Your objective: Select every line containing the word "Import" from the material, and copy those lines.

---------- Exercise data

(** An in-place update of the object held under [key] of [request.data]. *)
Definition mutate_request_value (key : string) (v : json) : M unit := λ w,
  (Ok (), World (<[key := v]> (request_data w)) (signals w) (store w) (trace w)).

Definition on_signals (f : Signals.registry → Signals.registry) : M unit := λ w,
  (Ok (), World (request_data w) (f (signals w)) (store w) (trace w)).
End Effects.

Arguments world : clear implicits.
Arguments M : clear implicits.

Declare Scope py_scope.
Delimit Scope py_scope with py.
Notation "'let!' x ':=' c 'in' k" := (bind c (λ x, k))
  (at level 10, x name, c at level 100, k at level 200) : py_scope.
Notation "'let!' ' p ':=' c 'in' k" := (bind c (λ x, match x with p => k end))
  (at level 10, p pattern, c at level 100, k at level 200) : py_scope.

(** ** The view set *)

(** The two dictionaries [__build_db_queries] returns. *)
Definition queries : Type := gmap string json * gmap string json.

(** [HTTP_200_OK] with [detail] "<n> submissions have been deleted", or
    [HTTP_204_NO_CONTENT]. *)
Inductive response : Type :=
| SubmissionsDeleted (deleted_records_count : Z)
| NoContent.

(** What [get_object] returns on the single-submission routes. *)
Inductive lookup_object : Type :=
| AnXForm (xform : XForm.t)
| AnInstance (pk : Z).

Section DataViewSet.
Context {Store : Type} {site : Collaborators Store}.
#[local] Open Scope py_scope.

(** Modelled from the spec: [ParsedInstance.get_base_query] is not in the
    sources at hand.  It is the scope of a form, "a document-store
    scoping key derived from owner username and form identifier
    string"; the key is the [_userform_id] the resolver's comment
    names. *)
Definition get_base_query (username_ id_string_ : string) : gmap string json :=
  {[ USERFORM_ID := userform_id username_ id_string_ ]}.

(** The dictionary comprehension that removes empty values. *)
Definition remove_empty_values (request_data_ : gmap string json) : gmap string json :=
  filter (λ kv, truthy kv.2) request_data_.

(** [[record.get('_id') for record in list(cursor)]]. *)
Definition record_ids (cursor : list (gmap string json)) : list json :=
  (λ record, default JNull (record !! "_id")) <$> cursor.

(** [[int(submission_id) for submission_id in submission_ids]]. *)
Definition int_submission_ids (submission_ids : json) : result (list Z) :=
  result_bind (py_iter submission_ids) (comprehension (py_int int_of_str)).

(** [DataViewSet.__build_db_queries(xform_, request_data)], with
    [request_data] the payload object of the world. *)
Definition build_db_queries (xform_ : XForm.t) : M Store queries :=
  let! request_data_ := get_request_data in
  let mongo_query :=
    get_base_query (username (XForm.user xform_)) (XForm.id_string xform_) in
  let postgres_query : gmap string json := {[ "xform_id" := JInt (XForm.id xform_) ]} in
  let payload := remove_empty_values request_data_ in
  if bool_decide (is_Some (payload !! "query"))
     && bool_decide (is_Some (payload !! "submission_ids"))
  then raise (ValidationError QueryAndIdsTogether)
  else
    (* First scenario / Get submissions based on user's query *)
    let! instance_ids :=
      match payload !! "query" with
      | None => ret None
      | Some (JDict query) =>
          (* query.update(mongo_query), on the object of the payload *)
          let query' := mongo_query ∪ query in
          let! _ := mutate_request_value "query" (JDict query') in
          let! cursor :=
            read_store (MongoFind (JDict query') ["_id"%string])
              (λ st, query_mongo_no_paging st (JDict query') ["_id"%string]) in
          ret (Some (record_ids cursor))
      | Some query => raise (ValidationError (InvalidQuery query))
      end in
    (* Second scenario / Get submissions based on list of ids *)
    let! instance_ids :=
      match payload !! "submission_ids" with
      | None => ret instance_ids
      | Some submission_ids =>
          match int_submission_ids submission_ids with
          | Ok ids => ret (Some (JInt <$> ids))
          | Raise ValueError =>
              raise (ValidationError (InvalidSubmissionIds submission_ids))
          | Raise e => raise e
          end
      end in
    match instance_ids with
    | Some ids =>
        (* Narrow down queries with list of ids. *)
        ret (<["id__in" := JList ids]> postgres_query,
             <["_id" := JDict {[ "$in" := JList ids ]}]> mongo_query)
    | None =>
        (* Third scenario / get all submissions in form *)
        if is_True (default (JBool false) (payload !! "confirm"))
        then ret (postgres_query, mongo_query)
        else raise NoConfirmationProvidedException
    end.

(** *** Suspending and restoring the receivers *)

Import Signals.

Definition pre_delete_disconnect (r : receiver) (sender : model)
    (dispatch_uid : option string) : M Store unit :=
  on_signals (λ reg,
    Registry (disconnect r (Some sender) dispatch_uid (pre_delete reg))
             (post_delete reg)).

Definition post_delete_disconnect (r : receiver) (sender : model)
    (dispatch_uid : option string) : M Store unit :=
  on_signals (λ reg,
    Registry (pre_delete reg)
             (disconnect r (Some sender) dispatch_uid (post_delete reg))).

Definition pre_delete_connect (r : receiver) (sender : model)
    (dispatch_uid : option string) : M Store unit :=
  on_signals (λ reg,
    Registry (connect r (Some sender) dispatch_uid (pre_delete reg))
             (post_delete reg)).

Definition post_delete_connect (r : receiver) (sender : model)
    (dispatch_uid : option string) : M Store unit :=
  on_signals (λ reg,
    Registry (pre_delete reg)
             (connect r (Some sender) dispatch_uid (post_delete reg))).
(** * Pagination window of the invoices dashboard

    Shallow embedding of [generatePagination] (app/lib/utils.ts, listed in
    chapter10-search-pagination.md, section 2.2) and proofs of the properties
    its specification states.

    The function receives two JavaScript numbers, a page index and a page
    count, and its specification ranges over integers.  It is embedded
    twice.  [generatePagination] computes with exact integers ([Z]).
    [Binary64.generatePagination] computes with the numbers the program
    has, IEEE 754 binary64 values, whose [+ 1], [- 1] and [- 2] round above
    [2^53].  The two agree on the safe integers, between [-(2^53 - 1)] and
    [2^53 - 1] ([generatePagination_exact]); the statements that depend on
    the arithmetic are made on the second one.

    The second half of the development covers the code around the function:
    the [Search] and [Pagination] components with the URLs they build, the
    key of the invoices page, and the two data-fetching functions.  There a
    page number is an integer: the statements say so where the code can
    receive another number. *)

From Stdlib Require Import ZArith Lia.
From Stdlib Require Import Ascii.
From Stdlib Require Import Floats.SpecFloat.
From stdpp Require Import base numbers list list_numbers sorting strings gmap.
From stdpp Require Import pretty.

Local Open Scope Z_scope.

--------------------

Completed task:
Import Signals.
From Stdlib Require Import ZArith Lia.
From Stdlib Require Import Ascii.
From Stdlib Require Import Floats.SpecFloat.
From stdpp Require Import base numbers list list_numbers sorting strings gmap.
From stdpp Require Import pretty.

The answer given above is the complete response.